**WORK ORDER:**
Each line from the start of the records through the line containing "the column loop of the" is to be transcribed exactly, and no other line is to be included.

**DATA RECORDS:**
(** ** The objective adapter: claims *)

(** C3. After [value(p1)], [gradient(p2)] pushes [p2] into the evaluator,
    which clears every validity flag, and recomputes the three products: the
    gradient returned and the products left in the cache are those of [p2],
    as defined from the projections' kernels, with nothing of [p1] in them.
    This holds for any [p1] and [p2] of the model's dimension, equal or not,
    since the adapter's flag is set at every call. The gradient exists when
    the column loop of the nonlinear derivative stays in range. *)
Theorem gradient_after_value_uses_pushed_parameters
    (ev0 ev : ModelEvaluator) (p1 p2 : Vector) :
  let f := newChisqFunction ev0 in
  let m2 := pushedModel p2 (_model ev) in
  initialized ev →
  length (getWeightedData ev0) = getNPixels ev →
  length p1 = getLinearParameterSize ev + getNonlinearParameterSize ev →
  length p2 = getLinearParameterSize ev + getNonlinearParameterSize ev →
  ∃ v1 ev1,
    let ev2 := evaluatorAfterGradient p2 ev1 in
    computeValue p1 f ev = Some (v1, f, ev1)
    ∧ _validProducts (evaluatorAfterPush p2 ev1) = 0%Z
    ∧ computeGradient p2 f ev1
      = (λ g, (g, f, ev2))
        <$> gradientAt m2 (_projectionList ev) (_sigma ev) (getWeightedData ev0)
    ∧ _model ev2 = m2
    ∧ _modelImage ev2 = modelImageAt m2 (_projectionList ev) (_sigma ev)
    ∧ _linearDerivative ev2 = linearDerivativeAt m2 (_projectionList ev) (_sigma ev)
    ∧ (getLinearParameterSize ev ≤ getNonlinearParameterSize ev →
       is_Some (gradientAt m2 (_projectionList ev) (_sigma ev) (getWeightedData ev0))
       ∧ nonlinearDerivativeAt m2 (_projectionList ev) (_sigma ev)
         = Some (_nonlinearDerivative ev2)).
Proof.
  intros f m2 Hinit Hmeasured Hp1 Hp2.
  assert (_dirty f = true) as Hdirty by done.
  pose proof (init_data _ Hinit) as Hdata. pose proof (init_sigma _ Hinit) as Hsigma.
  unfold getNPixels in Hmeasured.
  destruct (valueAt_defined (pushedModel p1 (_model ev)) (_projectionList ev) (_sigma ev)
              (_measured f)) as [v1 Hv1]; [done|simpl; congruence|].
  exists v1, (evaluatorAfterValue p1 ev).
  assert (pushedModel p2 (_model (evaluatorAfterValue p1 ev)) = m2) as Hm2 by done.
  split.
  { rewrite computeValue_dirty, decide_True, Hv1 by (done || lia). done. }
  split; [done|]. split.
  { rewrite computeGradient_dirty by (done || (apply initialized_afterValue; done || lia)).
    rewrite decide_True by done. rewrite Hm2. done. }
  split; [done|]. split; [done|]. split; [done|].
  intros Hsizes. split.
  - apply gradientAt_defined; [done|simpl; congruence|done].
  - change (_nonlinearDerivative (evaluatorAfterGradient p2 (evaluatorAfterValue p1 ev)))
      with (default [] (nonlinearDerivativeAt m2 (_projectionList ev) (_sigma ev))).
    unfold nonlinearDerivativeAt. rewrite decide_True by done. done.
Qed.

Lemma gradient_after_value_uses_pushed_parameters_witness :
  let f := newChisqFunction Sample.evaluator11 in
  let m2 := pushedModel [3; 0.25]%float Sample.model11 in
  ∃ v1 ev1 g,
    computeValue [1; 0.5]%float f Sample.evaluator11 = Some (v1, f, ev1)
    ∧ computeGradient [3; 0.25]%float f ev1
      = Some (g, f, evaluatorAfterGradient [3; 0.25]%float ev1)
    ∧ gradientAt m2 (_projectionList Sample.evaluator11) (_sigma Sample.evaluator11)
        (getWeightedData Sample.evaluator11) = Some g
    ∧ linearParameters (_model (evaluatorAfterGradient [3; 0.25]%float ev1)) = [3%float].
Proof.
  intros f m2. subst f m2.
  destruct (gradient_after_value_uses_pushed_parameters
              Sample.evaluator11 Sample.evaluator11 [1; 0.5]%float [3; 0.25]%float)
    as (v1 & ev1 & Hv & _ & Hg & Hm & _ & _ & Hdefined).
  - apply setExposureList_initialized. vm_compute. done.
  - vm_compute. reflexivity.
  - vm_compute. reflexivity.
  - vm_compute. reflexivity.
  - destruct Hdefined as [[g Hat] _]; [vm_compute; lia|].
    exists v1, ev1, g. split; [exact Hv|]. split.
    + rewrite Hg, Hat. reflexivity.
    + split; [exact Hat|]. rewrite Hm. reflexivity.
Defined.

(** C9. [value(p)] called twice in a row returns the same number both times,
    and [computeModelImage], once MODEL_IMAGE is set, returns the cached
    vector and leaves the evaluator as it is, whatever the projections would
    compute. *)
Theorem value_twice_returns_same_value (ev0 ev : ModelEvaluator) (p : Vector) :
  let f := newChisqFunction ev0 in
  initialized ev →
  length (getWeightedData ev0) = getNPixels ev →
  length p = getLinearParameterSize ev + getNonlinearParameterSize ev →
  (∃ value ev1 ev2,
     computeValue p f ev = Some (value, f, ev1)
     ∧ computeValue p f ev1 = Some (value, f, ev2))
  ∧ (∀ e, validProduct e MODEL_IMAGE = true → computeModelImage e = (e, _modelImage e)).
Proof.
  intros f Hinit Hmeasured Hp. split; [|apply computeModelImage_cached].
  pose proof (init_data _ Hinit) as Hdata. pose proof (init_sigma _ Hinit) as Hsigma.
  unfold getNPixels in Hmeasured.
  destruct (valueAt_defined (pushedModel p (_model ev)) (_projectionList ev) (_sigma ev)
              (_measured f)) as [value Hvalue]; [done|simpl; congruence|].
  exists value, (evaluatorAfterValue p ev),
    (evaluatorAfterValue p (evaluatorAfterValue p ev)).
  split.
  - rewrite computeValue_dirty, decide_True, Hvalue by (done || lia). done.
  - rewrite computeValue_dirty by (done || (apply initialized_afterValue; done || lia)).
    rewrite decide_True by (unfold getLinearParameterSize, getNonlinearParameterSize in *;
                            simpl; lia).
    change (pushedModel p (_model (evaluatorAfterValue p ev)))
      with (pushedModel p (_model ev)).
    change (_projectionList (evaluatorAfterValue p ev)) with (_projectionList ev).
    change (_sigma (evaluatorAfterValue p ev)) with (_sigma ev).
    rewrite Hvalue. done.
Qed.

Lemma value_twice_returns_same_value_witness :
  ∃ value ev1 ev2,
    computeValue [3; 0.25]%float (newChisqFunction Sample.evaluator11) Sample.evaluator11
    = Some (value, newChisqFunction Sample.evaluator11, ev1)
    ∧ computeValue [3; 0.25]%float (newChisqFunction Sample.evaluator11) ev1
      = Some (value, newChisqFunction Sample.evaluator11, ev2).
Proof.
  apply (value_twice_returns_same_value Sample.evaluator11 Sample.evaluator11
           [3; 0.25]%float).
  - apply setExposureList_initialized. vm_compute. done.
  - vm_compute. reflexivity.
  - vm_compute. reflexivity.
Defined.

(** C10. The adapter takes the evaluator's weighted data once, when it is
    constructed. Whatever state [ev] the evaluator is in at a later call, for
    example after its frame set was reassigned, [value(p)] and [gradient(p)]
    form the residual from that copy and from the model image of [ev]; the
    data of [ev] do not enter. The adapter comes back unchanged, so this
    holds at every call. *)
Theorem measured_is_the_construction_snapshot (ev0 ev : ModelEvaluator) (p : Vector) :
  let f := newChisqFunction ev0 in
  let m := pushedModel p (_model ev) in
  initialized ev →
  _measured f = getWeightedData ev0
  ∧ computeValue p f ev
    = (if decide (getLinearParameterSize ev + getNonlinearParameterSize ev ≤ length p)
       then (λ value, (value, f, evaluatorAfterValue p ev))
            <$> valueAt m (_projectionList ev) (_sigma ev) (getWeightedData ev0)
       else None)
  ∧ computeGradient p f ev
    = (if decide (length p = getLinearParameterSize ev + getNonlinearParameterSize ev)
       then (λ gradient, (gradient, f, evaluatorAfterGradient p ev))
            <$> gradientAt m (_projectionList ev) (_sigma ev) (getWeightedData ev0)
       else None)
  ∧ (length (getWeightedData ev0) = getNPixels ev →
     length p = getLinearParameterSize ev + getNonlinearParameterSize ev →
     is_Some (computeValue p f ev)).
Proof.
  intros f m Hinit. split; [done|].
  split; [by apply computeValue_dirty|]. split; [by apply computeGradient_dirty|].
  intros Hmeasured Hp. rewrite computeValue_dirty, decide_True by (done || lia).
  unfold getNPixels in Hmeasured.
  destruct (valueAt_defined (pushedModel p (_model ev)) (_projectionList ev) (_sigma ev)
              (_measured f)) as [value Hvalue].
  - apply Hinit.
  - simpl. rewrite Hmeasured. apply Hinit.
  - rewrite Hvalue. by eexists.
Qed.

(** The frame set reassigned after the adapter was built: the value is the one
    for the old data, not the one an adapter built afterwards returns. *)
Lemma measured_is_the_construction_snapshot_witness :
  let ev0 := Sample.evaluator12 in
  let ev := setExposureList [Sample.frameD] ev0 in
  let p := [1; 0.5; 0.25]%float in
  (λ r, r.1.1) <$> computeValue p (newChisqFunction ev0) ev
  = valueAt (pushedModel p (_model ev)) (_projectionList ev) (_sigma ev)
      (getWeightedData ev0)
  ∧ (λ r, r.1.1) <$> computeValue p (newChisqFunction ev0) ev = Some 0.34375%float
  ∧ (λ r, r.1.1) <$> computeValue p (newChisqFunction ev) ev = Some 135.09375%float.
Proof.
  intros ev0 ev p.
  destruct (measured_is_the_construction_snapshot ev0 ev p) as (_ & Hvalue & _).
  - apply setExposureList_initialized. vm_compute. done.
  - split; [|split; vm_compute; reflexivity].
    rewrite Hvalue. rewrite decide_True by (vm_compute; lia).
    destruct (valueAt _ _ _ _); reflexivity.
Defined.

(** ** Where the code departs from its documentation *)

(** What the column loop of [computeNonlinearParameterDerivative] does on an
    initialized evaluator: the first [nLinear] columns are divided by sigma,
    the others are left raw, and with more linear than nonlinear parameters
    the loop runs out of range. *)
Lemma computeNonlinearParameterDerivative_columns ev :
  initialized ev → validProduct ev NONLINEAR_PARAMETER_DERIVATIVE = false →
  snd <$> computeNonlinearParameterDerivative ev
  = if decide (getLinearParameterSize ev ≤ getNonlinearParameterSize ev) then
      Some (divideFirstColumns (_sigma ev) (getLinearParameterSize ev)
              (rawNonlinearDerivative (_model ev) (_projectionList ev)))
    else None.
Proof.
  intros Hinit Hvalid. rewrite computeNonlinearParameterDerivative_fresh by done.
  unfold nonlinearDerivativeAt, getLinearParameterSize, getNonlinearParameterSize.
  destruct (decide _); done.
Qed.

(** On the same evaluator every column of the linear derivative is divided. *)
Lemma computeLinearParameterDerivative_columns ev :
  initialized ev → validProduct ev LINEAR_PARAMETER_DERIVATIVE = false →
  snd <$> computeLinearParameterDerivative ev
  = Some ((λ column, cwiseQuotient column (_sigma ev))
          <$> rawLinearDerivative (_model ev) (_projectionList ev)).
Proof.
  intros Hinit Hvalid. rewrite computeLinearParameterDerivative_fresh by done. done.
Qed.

**YOUR SOLUTION:**
(** ** The objective adapter: claims *)

(** C3. After [value(p1)], [gradient(p2)] pushes [p2] into the evaluator,
    which clears every validity flag, and recomputes the three products: the
    gradient returned and the products left in the cache are those of [p2],
    as defined from the projections' kernels, with nothing of [p1] in them.
    This holds for any [p1] and [p2] of the model's dimension, equal or not,
    since the adapter's flag is set at every call. The gradient exists when
    the column loop of the nonlinear derivative stays in range. *)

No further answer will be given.